Friday Commonplace:
Abuse of Reason
6 July 2012

Two excerpts from the Fourth Scene of No Name, by Wilkie Collins (1862). First, Captain Wragge cons Mrs Lecount into being flattered by his scientific chatter:

Never had Captain Wragge burnt his adulterated incense on the flimsy altar of human vanity to better purpose than he was burning it now.

Of course, it doesn’t take long for Mrs Lecount to wise up.

Mrs Lecount accepted the proposal. She was perfectly well aware that her escort had lost himself on purpose; but that discover exercised no disturbing influence on the smooth amiability of her manner. Her day of reckoning with the captain had not come yet — she merely added the new item to her list, and availed herself of the camp-stool. Captain Wragge stretched himself in a romantic attitude at her feet; and the two determined enemies (grouped like two lovers in a picture) fell into as easy and pleasant a converesation, as if they had been friends of twenty years’ standing.

***

From E H Carr, What Is History?, first published in 1961 and, with regard to the the problem posed by all advertising, as fresh as tomorrow:

Professional advertisers and campaign managers are not primarily concerned with existing facts. They are interested in what the consumer or elector now believes or wants only in so far as this enters into the end-product, ie what the consumer or elector can by skilful handling be induced to believe or want. Moreover, their study of mass pscychology has shown them that the most rapid way to secure acceptance of their views is through an appeal to the irrational element in the make-up of the consumer and elector, so that the picture which confronts us is one in which an élite of professional industrialists or party leaders, through rational processes more highly developed than ever before, strains its ends by understanding and trading on the irrationalism of the masses. The appeal is not primarily to reason; it proceeds in the main by the method which Oscar Wilde described as “hitting below the intellect.” I have somewhat overdrawn the picture lest I should be accused of underestimating the danger. But it is broadly correct, and could easily be applied to other spheres. In ever society, more or less coercive measures are applied by ruling groups to organize and control mass opinion. This method seems worse than some because it constitutes an abuse of reason.

***

Diana Athill, Instead of a Letter (1962): on having some money in one’s pocket after winning a prize.
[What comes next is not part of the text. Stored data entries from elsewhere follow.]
Lemma brand_of_dec p : (exists b, brand_of p b) \/ forall b, ~ brand_of p b.
Proof.
  unfold brand_of. destruct (brand p) as [c|].
  - destruct (decide (c = "")) as [->|Hc].
    + right. intros c [[= <-] H]. congruence.
    + left. eauto.
  - right. intros c [H _]. discriminate H.
Qed.

Lemma category_node_present g c n :
  is_Some (nodes (add_category_node g c) !! n)
  <-> is_Some (nodes g !! n) \/ (c <> "" /\ n = inr ("category_" +:+ c)).
Proof.
  unfold add_category_node. destruct (str_truthy c) eqn:Hc.
  - rewrite add_node_present. apply truthy_nonempty in Hc. tauto.
  - assert (c = "") as -> by (destruct c; [reflexivity | discriminate Hc]).
    split; [auto | intros [H|[H _]]; [exact H | congruence]].
Qed.

Lemma brand_node_present g b n :
  is_Some (nodes (add_brand_node g b) !! n)
  <-> is_Some (nodes g !! n) \/ (b <> "" /\ n = inr ("brand_" +:+ b)).
Proof.
  unfold add_brand_node. destruct (str_truthy b) eqn:Hc.
  - rewrite add_node_present. apply truthy_nonempty in Hc. tauto.
  - assert (b = "") as -> by (destruct b; [reflexivity | discriminate Hc]).
    split; [auto | intros [H|[H _]]; [exact H | congruence]].
Qed.

Lemma belongs_to_present g p n :
  is_Some (nodes (add_belongs_to g p) !! n)
  <-> is_Some (nodes g !! n)
      \/ exists c, category_of p c
                   /\ (n = inl (id_ p) \/ n = inr ("category_" +:+ c)).
Proof.
  destruct (category_of_dec p) as [[c Hc]|Hno].
  - rewrite (belongs_to_adds g p c Hc), add_edge_present. split.
    + intros [H|H]; [auto | right; eauto].
    + intros [H|(c' & Hc' & H)]; [auto|]. right.
      destruct Hc as [Hc _], Hc' as [Hc' _]. congruence.
  - rewrite (belongs_to_skips g p Hno). split; [auto|].
    intros [H|(c & Hc & _)]; [exact H | destruct (Hno c Hc)].
Qed.

Lemma made_by_present g p n :
  is_Some (nodes (add_made_by g p) !! n)
  <-> is_Some (nodes g !! n)
      \/ exists b, brand_of p b
                   /\ (n = inl (id_ p) \/ n = inr ("brand_" +:+ b)).
Proof.
  destruct (brand_of_dec p) as [[c Hc]|Hno].
  - rewrite (made_by_adds g p c Hc), add_edge_present. split.
    + intros [H|H]; [auto | right; eauto].
    + intros [H|(c' & Hc' & H)]; [auto|]. right.
      destruct Hc as [Hc _], Hc' as [Hc' _]. congruence.
  - rewrite (made_by_skips g p Hno). split; [auto|].
    intros [H|(c & Hc & _)]; [exact H | destruct (Hno c Hc)].
Qed.

Lemma belongs_to_edge_present g p k :
  is_Some (edges (add_belongs_to g p) !! k)
  <-> is_Some (edges g !! k)
      \/ exists c, category_of p c /\ k = category_key (id_ p) c.
Proof.
  destruct (category_of_dec p) as [[c Hc]|Hno].
  - rewrite (belongs_to_adds g p c Hc), add_edge_edge_present. split.
    + intros [H|H]; [auto | right; eauto].
    + intros [H|(c' & Hc' & H)]; [auto|]. right.
      destruct Hc as [Hc _], Hc' as [Hc' _]. unfold category_key in H. congruence.
  - rewrite (belongs_to_skips g p Hno). split; [auto|].
    intros [H|(c & Hc & _)]; [exact H | destruct (Hno c Hc)].
Qed.

Lemma made_by_edge_present g p k :
  is_Some (edges (add_made_by g p) !! k)
  <-> is_Some (edges g !! k)
      \/ exists b, brand_of p b /\ k = brand_key (id_ p) b.
Proof.
  destruct (brand_of_dec p) as [[c Hc]|Hno].
  - rewrite (made_by_adds g p c Hc), add_edge_edge_present. split.
    + intros [H|H]; [auto | right; eauto].
    + intros [H|(c' & Hc' & H)]; [auto|]. right.
      destruct Hc as [Hc _], Hc' as [Hc' _]. unfold brand_key in H. congruence.
  - rewrite (made_by_skips g p Hno). split; [auto|].
    intros [H|(c & Hc & _)]; [exact H | destruct (Hno c Hc)].
Qed.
To me, therefore, five hundred pounds tax-free seemed wealth. I could go to Greece during the coming spring without worrying — I could even travel first-class! I could by a fitted carpet, and new curtains which I really liked, and there would still be money over. During that winter I felt rich, and because I felt it I gave an impression of being it. A little while earlier I had been looking at dresses in a large, smart shop, and when I had pointed to a pretty one and said “I’ll try that,” the girl serving me had answered in a tired voice: “It’s expensive. Why try on something you can’t afford?” In the same shop, wearing the same clothes, soon after I had paid my five hundred pounds into the bank, I was served with such civil alacrity that I could have ordered two grand pianos to be sent home on approval and they would have offered a third. Courteous men spent hours unrolling bolts of material for me, urging me to consider another, and yet another. A pattern for matching? Why, yes! And instead of the strip two inches wide which I was expecting, lengths big enough to make a bedspread were procured for me. For about a month I believe I could have furnished a whole house on credit, not because I was looking different, not because I could, in fact, afford it; simply because, for the first time in my life and for no very solid reason, I was feeling carefree about money. I learnt a great deal about the power of mood during that month.

***

From the third and final part of Colm Tóibín’s second novel, The Heather Blazing (1994), which is in part a bildungsroman about a son of Fianna Fáil.

He could not wait to tell Carmel what he had seen. He thought about when he would see her next as he took a few steps down, and then he realized, as a slow pain went through him, that she was dead, that he would not have a chance to tell her about the scene he had witnessed. This made him understand, more than ever, that he could not face her not being with him, that he had spent the time since she died avoiding the fact of her death. He went down to the sand and sat in the shade. The wind was still strong and blew sand at him. He thought about it: the interval just now when he had blieved that she was alive, that she was back in the house, in the garden maybe, or in the proch, reading the paper, or a novel, and he would come back from his walk or his swim and he would tell her the news. Mike has taken to sitting in the shell of his house, with its walls open to the four winds reading the paper. But, slowly, painfully, it sank in thatthere would be nobody when he went back to the house.